Not Everything

“You can be anything you want when you grow up.”

So we were told.

My brain wants to head in a few directions with this. “Be” versus “do”. What “grow up” even means. And the winner: “anything”, maybe, but not everything.

Picking an “anything”, if you’re doing it right, means ruling out other things.

This isn’t a stray observation. I’m not writing about it because I’m-so-smart. I feel it nearly every day. “You can do anything” is hard-coded for me. It’s an underlying assumption I have for what I can and should be interested in, about the world. And so my default mode is to let myself be interested in everything. The problem is that keeps me from focusing. It keeps me from deep work. It keeps me in a state of continuous partial inattention, distraction. And, worse, it doesn’t feel bad. It feels good. Until I stop and think about it, or until I look back at weeks or months spent not making progress on the things I care the most about.

Now that I’ve noticed this about myself, I’m working on it. I’m keeping a mental list of the important stuff, and making some cuts. I’m keeping track of the stuff that was cut, too: That’s dangerous stuff, because those are things I’m genuinely interested in. Things I enjoy spending time on. That’s exactly the stuff that’s most likely to tempt me away from my goals, sucking away the time my better self wants to spend more wisely.

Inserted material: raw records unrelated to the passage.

(** A batch in the making, in which the tempids [need] have their unique text. *)
Record made (w : building) (seen : list Z) : Prop := {
  md_ops : checkOps [] (ops w) = Some seen;
  md_next : next (refs w) < 0;
  md_seen : ∀ e, e ∈ seen → next (refs w) < e < 0;
  md_key : ∀ k t, byKey (refs w) !! k = Some t → t ∈ seen }.
Definition holds (need : list Z) (w : building) : Prop := ∃ seen, made w seen ∧ need ⊆ seen.

Lemma holds_new : holds [] newBatch.
Proof. exists []. split; [|done]. constructor; cbn; [done|lia|set_solver|]. intros k t H. by rewrite lookup_empty in H. Qed.
Lemma holds_less need need' w : holds need w → need' ⊆ need → holds need' w.
Proof. intros (seen & H & Hs) Hn. exists seen. split; [done|set_solver]. Qed.
Lemma holds_none need w : holds need w → holds [] w.
Proof. intros H. apply (holds_less need); [done|set_solver]. Qed.

Lemma emit_holds need w op : holds need w → (∀ seen, need ⊆ seen → (∀ e, e ∈ seen → e < 0) → checkOp seen op = Some seen) → holds need (emit w op).
Proof.
  intros (seen & [Ho Hn Hs Hk] & Hsub) Hop. exists seen. split; [|done]. constructor; cbn; try done.
  rewrite checkOps_snoc, Ho. apply Hop; [done|]. intros e He. by apply Hs in He as [_ ?].
Qed.

Lemma tempid_op (need seen : list Z) (tid : Z) : need ⊆ seen → (∀ e, e ∈ seen → e < 0) → tid ∈ need → (tid <? 0) = true ∧ bool_decide (tid ∈ seen) = true.
Proof. intros Hs Hneg Hin. specialize (Hs _ Hin). split; [by apply Z.ltb_lt, Hneg|by apply bool_decide_eq_true]. Qed.

Lemma text_holds need w tid a v : holds need w → tid ∈ need → kindOf a = Some TextAttr → holds need (emit w (addOp tid a (edn.Str v))).
Proof.
  intros H Hin Ha. apply emit_holds; [done|]. intros seen Hs Hneg. destruct (tempid_op _ _ _ Hs Hneg Hin) as [H1 H2].
  unfold addOp, checkOp. rewrite bool_decide_eq_true_2 by done. by rewrite H1, Ha, H2.
Qed.
Lemma float_holds need w tid a v : holds need w → tid ∈ need → kindOf a = Some FloatAttr → holds need (emit w (addOp tid a (edn.Float v))).
Proof.
  intros H Hin Ha. apply emit_holds; [done|]. intros seen Hs Hneg. destruct (tempid_op _ _ _ Hs Hneg Hin) as [H1 H2].
  unfold addOp, checkOp. rewrite bool_decide_eq_true_2 by done. by rewrite H1, Ha, H2.
Qed.
Lemma link_holds need w tid a r : holds need w → tid ∈ need → r ∈ need → kindOf a = Some RefAttr → holds need (emit w (addOp tid a (edn.Int r))).
Proof.
  intros H Hin Hr Ha. apply emit_holds; [done|]. intros seen Hs Hneg. destruct (tempid_op _ _ _ Hs Hneg Hin) as [H1 H2].
  destruct (tempid_op _ _ _ Hs Hneg Hr) as [_ H3].
  unfold addOp, checkOp. rewrite bool_decide_eq_true_2 by done. by rewrite H1, Ha, H2, H3.
Qed.

(** A tempid drawn and given its unique text at once. *)
Lemma key_made w seen a v : made w seen → kindOf a = Some KeyAttr →
  checkOps [] (ops w ++ [addOp (next (refs w)) a (edn.Str v)]) = Some (next (refs w) :: seen).
Proof.
  intros [Ho Hn Hs Hk] Ha. rewrite checkOps_snoc, Ho. unfold addOp, checkOp. rewrite bool_decide_eq_true_2 by done.
  rewrite (proj2 (Z.ltb_lt _ _) Hn), Ha. cbn [andb]. rewrite bool_decide_eq_false_2; [done|]. intros He. apply Hs in He. lia.
Qed.
Lemma drawn_holds need w a v : holds need w → kindOf a = Some KeyAttr →
  holds ((fresh w).1 :: need) (emit (fresh w).2 (addOp (fresh w).1 a (edn.Str v))).
Proof.
  intros (seen & Hm & Hsub) Ha. pose proof (key_made w seen a v Hm Ha) as Hk. destruct Hm as [Ho Hn Hs Hb].
  exists (next (refs w) :: seen). split; [|cbn; set_solver]. constructor; cbn; [done|lia| |].
  - intros e [->|He]%elem_of_cons; [lia|]. apply Hs in He. lia.
  - intros k t Ht. apply Hb in Ht. set_solver.
Qed.
Lemma ref_holds need w a c : holds need w → kindOf a = Some KeyAttr → holds ((ref w a c).1 :: need) (ref w a c).2.
Proof.
  intros (seen & Hm & Hsub) Ha. unfold ref. destruct (byKey (refs w) !! (a, c)) as [t|] eqn:E.
  - exists seen. split; [done|]. apply (md_key _ _ Hm) in E. cbn. set_solver.
  - pose proof (key_made w seen a c Hm Ha) as Hk. destruct Hm as [Ho Hn Hs Hb].
    exists (next (refs w) :: seen). split; [|cbn; set_solver]. constructor; cbn; [done|lia| |].
    + intros e [->|He]%elem_of_cons; [lia|]. apply Hs in He. lia.
    + intros k t Ht. apply lookup_insert_Some in Ht as [[_ <-]|[_ Ht]]; [set_solver|]. apply Hb in Ht. set_solver.
Qed.

Lemma addStr_holds need w tid a v : holds need w → tid ∈ need → kindOf a = Some TextAttr → holds need (addStr w tid a v).
Proof. intros. destruct v; [done|]. by apply text_holds. Qed.
Lemma addDate_holds need w tid a v : holds need w → tid ∈ need → kindOf a = Some TextAttr → holds need (addDate w tid a v).
Proof. intros. unfold addDate. case_bool_decide; [done|]. by apply addStr_holds. Qed.
Lemma addRef_holds need w tid a u c : holds need w → tid ∈ need → kindOf a = Some RefAttr → kindOf u = Some KeyAttr → holds need (addRef w tid a u c).
Proof.
  intros H Hin Ha Hu. destruct c as [|c0 c]; [done|]. cbn [addRef]. pose proof (ref_holds _ _ _ (c0 :: c) H Hu) as Hr.
  destruct (ref w u (c0 :: c)) as [r w']; cbn [fst snd] in Hr. apply (holds_less (r :: need)); [|set_solver].
  apply link_holds; [done|set_solver|set_solver|done].
Qed.
Lemma fold_holds {A} (f : building → A → building) need l w :
  (∀ w x, x ∈ l → holds need w → holds need (f w x)) → holds need w → holds need (fold_left f l w).
Proof. revert w. induction l as [|x l IH]; intros w Hf H; cbn; [done|]. apply IH; [set_solver|]. apply Hf; [set_solver|done]. Qed.

Create HintDb batches.
#[export] Hint Resolve addStr_holds addDate_holds addRef_holds text_holds float_holds link_holds : batches.
#[export] Hint Extern 1 (kindOf _ = _) => vm_compute; reflexivity : batches.
#[export] Hint Extern 1 (_ ∈ _) => set_solver : batches.

(** Every row leaves a batch that can go on. *)
Lemma empresaRow_holds ParseFloat w row : holds [] w → holds [] (empresaRow ParseFloat w row).
Proof.
  intros H. unfold empresaRow. pose proof (drawn_holds [] w (bs "empresa/cnpj_base") (nth_ row 0) H eq_refl) as Hd.
  destruct (fresh w) as [tid w1]; cbn [fst snd] in Hd. apply (holds_none [tid]).
  apply addStr_holds; [|set_solver|by vm_compute]. destruct (nth_ row 4) as [|c cap]; [auto 6 with batches|].
  destruct (ParseFloat _); auto 7 with batches.
Qed.

Lemma estabRow_holds w row : holds [] w → holds [] (estabRow w row).
Proof.
  intros H. unfold estabRow. set (full := nth_ row 0 ++ _).
  pose proof (drawn_holds [] w (bs "estab/cnpj_completo") full H eq_refl) as Hd.
  destruct (fresh w) as [tid w1]; cbn [fst snd] in Hd. pose proof (ref_holds _ _ (bs "empresa/cnpj_base") (nth_ row 0) Hd eq_refl) as He.
  destruct (ref _ _ _) as [etid w2]; cbn [fst snd] in He. apply (holds_none [etid; tid]).
  assert (Hb : holds [etid; tid] (fold_left (fun w '(i, attr, uattr) => addRef w tid (bs attr) (bs uattr) (nth_ row i)) estabRefAttrs
    (fold_left (fun w '(i, attr) => addStr w tid (bs attr) (nth_ row i)) estabStrAttrs (emit w2 (addOp tid (bs "estab/empresa") (edn.Int etid)))))).
  { apply fold_holds.
    - intros w' [[i a] u] Hin H'. apply addRef_holds; [done|set_solver| |]; revert Hin; unfold estabRefAttrs; rewrite !elem_of_cons, elem_of_nil;
        (intros [[= -> -> ->]|[[= -> -> ->]|[[= -> -> ->]|[[= -> -> ->]|[]]]]]; by vm_compute).
    - apply fold_holds; [|auto with batches]. intros w' [i a] Hin H'. apply addStr_holds; [done|set_solver|].
      assert (Hall : Forall (fun x => kindOf (bs x.2) = Some TextAttr) estabStrAttrs) by (repeat constructor).
      rewrite Forall_forall in Hall. exact (Hall _ Hin). }
  destruct (nth_ row 12); [done|]. apply fold_holds; [|done]. auto with batches.
Qed.

Lemma socioChave_long sha256 cpf nome : (∀ s, length (sha256 s) = 32%nat) → Nat.ltb (length (socioChave sha256 cpf nome)) 4 = false.
Proof.
  intros H32. apply Nat.ltb_ge. unfold socioChave. rewrite !length_app, length_take. set (norm := upperASCII _).
  specialize (H32 norm). destruct (sha256 norm) as [|? [|? [|? ?]]]; [discriminate H32..|]. cbn. lia.
Qed.

Lemma socioRow_holds sha256 w row : (∀ s, length (sha256 s) = 32%nat) → holds [] w → holds [] (socioRow sha256 w row).
Proof.
  intros H32 H. unfold socioRow, refOrFresh. set (chave := socioChave sha256 _ _).
  assert (Hl : Nat.ltb (length chave) 4 = false) by by apply socioChave_long.
  rewrite Hl. pose proof (ref_holds _ _ (bs "socio/chave") chave H eq_refl) as Hp.
  destruct (ref _ _ _) as [p w1]; cbn [fst snd] in Hp.
  set (w2 := addStr (addRef _ _ _ _ _) _ _ _). assert (H2 : holds [p] w2) by (subst w2; auto 8 with batches).
  pose proof (ref_holds _ _ (bs "empresa/cnpj_base") (nth_ row 0) H2 eq_refl) as He.
  destruct (ref w2 _ _) as [e w3]; cbn [fst snd] in He.
  pose proof (ref_holds _ _ (bs "socio/chave_rel") (chave ++ bs "-" ++ nth_ row 0) He eq_refl) as Hr.
  destruct (ref w3 _ _) as [r w4]; cbn [fst snd] in Hr.
  apply (holds_none [r; e; p]). auto 8 with batches.
Qed.

Lemma rows_hold (f : building → list bytes → building) rows : (∀ w row, holds [] w → holds [] (f w row)) → holds [] (fold_left f rows newBatch).
Proof. intros Hf. apply fold_holds; [auto|apply holds_new]. Qed.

I’m learning how to say no, too. I’m learning that it’s okay to say no to things I like and I things I want to do. If I said yes to everything I liked or wanted to do, it wouldn’t be long before I’d be full up. Then I’d be too busy for whatever else might come along. And that next thing’d be something I would love, something better that would never come along again. Leaving room in my life and in my days means I leave room for serendipity.